■ WHAT THE EXERCISE ASKS:
Starting with the line that contains "do 2 eexists." and stopping after the line that contains "Lemma write_bucket_at (mm", copy the entries below exactly. Include nothing else.

---

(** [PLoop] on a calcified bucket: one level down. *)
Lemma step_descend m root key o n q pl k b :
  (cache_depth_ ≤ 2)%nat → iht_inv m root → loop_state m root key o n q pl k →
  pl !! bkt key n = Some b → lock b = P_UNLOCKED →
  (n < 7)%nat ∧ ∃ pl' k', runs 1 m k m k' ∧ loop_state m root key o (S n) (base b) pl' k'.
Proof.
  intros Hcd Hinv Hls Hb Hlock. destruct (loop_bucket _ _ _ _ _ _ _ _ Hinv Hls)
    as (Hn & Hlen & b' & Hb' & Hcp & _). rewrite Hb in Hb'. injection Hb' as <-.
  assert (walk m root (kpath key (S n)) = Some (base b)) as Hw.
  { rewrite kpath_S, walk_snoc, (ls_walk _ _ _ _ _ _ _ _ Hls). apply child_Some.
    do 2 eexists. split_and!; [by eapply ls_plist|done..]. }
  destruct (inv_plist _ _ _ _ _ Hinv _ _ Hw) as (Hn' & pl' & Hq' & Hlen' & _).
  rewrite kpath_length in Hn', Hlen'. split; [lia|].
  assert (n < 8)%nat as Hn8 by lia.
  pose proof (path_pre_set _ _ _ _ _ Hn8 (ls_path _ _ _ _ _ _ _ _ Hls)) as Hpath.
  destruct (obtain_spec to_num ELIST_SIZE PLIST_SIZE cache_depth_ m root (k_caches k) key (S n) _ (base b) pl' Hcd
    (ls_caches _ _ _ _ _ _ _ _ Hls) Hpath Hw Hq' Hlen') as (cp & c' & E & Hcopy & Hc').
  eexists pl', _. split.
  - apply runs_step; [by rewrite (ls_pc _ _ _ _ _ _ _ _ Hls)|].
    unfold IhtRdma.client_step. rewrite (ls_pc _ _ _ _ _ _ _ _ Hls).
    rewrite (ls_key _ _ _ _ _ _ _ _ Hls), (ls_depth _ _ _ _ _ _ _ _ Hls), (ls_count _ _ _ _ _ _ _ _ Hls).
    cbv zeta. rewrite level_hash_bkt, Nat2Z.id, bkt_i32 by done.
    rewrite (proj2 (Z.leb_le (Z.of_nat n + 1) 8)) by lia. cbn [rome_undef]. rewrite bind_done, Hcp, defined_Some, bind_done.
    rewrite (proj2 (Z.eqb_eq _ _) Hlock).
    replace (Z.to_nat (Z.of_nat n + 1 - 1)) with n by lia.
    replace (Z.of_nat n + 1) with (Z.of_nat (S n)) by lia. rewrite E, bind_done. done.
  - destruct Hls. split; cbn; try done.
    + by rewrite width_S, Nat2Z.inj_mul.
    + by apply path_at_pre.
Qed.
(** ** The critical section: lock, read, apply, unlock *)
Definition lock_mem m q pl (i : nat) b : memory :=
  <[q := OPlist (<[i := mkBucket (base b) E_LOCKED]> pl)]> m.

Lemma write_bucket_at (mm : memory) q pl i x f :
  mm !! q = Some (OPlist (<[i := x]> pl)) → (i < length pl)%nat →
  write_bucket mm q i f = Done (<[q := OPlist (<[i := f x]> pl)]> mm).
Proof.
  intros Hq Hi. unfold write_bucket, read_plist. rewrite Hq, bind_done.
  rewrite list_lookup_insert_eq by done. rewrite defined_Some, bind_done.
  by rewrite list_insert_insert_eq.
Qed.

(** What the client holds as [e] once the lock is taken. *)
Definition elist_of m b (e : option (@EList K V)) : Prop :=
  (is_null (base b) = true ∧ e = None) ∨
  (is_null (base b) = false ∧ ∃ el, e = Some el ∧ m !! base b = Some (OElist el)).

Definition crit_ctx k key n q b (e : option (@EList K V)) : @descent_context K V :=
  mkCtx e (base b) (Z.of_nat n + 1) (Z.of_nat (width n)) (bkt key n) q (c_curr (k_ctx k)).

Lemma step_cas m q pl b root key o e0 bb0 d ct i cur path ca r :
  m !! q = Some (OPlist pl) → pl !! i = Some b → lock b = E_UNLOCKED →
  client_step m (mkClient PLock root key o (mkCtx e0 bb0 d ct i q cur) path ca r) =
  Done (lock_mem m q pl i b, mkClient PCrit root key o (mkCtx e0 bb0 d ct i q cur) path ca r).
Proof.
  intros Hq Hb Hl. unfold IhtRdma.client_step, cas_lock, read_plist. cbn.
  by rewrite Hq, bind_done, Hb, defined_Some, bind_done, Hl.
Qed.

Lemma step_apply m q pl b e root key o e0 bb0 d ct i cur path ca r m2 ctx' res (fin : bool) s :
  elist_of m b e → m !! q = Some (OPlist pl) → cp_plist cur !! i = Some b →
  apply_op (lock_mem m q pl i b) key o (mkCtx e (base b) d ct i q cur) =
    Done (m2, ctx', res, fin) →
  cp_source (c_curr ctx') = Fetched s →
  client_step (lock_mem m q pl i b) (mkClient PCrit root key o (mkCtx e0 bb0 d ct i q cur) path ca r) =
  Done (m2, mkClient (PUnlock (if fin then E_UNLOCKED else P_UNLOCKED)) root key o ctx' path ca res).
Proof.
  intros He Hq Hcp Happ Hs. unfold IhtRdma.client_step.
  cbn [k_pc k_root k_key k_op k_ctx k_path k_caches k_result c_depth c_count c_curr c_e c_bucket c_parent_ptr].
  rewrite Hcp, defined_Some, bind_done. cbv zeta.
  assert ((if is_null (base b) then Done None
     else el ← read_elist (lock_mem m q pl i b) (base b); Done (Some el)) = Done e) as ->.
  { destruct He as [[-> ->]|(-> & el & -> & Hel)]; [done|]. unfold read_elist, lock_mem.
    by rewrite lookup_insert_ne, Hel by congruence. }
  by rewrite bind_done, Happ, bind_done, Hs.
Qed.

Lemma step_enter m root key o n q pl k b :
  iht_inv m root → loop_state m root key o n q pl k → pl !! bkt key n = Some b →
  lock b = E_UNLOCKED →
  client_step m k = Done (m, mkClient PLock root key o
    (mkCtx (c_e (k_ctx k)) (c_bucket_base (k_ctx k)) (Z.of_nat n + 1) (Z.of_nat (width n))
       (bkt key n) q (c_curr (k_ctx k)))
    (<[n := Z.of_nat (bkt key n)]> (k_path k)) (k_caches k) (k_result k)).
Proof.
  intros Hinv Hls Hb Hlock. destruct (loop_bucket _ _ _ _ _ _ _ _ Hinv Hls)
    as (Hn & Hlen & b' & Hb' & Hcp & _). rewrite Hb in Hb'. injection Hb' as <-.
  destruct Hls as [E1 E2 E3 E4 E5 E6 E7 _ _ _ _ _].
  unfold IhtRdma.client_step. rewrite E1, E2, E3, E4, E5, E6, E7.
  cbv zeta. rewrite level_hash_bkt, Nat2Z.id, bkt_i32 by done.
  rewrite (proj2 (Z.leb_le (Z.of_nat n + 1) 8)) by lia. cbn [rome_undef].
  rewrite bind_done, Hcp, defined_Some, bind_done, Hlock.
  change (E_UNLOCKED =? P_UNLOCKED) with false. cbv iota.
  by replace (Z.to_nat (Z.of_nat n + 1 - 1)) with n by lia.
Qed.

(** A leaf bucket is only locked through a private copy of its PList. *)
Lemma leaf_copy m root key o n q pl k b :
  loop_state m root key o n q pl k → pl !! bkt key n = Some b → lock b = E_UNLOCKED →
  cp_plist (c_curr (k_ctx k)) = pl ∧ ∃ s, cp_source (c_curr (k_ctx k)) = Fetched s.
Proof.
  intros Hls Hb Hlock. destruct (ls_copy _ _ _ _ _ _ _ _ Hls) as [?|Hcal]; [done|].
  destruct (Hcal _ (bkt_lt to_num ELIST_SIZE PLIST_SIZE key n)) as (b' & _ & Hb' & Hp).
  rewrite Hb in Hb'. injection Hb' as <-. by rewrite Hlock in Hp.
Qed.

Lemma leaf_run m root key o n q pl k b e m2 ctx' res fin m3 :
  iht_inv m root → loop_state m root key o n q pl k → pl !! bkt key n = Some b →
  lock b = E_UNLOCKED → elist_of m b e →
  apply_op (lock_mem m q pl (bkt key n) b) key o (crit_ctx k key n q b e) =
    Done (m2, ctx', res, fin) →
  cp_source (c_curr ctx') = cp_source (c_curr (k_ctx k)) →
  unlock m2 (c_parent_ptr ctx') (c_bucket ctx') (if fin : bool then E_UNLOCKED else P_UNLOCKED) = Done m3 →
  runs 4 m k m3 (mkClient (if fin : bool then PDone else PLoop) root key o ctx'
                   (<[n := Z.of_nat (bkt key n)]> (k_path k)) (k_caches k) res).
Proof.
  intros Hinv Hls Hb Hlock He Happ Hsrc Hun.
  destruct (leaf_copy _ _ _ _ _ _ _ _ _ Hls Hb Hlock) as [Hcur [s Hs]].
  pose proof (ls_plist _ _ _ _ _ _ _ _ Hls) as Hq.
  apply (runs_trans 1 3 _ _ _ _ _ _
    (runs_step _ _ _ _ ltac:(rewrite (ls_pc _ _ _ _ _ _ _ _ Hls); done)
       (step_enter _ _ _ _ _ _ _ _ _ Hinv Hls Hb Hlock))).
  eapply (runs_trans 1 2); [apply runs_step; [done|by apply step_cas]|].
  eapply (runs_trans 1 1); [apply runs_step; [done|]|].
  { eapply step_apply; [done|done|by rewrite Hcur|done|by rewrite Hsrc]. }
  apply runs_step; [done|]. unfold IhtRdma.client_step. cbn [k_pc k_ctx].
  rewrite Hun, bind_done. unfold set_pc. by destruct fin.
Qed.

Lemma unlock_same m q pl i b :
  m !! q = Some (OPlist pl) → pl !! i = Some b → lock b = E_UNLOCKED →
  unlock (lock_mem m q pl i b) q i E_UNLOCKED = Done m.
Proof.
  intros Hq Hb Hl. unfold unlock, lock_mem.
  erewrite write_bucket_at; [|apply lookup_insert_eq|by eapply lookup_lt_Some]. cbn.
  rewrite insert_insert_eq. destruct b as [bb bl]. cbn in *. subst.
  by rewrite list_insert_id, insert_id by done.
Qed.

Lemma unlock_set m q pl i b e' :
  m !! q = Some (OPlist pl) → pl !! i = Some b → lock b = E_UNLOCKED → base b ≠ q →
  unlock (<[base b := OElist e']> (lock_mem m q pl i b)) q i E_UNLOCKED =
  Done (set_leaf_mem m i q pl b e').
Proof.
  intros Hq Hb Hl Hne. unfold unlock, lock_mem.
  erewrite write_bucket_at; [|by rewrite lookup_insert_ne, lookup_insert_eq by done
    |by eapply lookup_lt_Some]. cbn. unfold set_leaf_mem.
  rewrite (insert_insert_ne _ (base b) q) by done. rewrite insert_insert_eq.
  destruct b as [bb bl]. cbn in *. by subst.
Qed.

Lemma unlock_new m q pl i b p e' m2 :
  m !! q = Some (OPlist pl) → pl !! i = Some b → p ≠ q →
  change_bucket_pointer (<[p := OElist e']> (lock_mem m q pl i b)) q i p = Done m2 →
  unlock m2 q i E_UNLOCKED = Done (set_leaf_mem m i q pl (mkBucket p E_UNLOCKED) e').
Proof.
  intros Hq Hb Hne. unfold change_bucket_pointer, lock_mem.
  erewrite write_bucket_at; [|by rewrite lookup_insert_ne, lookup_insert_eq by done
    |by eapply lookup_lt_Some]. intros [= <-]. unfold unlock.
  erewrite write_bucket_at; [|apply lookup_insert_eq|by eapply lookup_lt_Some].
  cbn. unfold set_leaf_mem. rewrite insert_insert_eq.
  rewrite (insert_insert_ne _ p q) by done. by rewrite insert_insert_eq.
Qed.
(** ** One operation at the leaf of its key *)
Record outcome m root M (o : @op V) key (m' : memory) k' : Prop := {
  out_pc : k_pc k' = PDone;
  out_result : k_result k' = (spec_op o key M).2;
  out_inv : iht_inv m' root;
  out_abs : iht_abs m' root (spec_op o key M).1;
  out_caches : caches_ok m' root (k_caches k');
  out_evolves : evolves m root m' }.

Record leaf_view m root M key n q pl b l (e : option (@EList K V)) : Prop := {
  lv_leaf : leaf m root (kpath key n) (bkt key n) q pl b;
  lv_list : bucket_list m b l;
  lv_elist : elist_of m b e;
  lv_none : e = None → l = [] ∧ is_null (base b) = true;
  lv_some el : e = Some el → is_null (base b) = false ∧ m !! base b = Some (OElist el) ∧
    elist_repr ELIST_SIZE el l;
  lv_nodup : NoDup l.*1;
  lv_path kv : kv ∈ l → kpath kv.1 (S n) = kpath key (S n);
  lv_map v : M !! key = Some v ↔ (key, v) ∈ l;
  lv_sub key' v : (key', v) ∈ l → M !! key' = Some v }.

---

■ RESULT:
    do 2 eexists. split_and!; [by eapply ls_plist|done..]. }
  destruct (inv_plist _ _ _ _ _ Hinv _ _ Hw) as (Hn' & pl' & Hq' & Hlen' & _).
  rewrite kpath_length in Hn', Hlen'. split; [lia|].
  assert (n < 8)%nat as Hn8 by lia.
  pose proof (path_pre_set _ _ _ _ _ Hn8 (ls_path _ _ _ _ _ _ _ _ Hls)) as Hpath.
  destruct (obtain_spec to_num ELIST_SIZE PLIST_SIZE cache_depth_ m root (k_caches k) key (S n) _ (base b) pl' Hcd
    (ls_caches _ _ _ _ _ _ _ _ Hls) Hpath Hw Hq' Hlen') as (cp & c' & E & Hcopy & Hc').
  eexists pl', _. split.
  - apply runs_step; [by rewrite (ls_pc _ _ _ _ _ _ _ _ Hls)|].
    unfold IhtRdma.client_step. rewrite (ls_pc _ _ _ _ _ _ _ _ Hls).
    rewrite (ls_key _ _ _ _ _ _ _ _ Hls), (ls_depth _ _ _ _ _ _ _ _ Hls), (ls_count _ _ _ _ _ _ _ _ Hls).
    cbv zeta. rewrite level_hash_bkt, Nat2Z.id, bkt_i32 by done.
    rewrite (proj2 (Z.leb_le (Z.of_nat n + 1) 8)) by lia. cbn [rome_undef]. rewrite bind_done, Hcp, defined_Some, bind_done.
    rewrite (proj2 (Z.eqb_eq _ _) Hlock).
    replace (Z.to_nat (Z.of_nat n + 1 - 1)) with n by lia.
    replace (Z.of_nat n + 1) with (Z.of_nat (S n)) by lia. rewrite E, bind_done. done.
  - destruct Hls. split; cbn; try done.
    + by rewrite width_S, Nat2Z.inj_mul.
    + by apply path_at_pre.
Qed.
(** ** The critical section: lock, read, apply, unlock *)
Definition lock_mem m q pl (i : nat) b : memory :=
  <[q := OPlist (<[i := mkBucket (base b) E_LOCKED]> pl)]> m.

Lemma write_bucket_at (mm : memory) q pl i x f :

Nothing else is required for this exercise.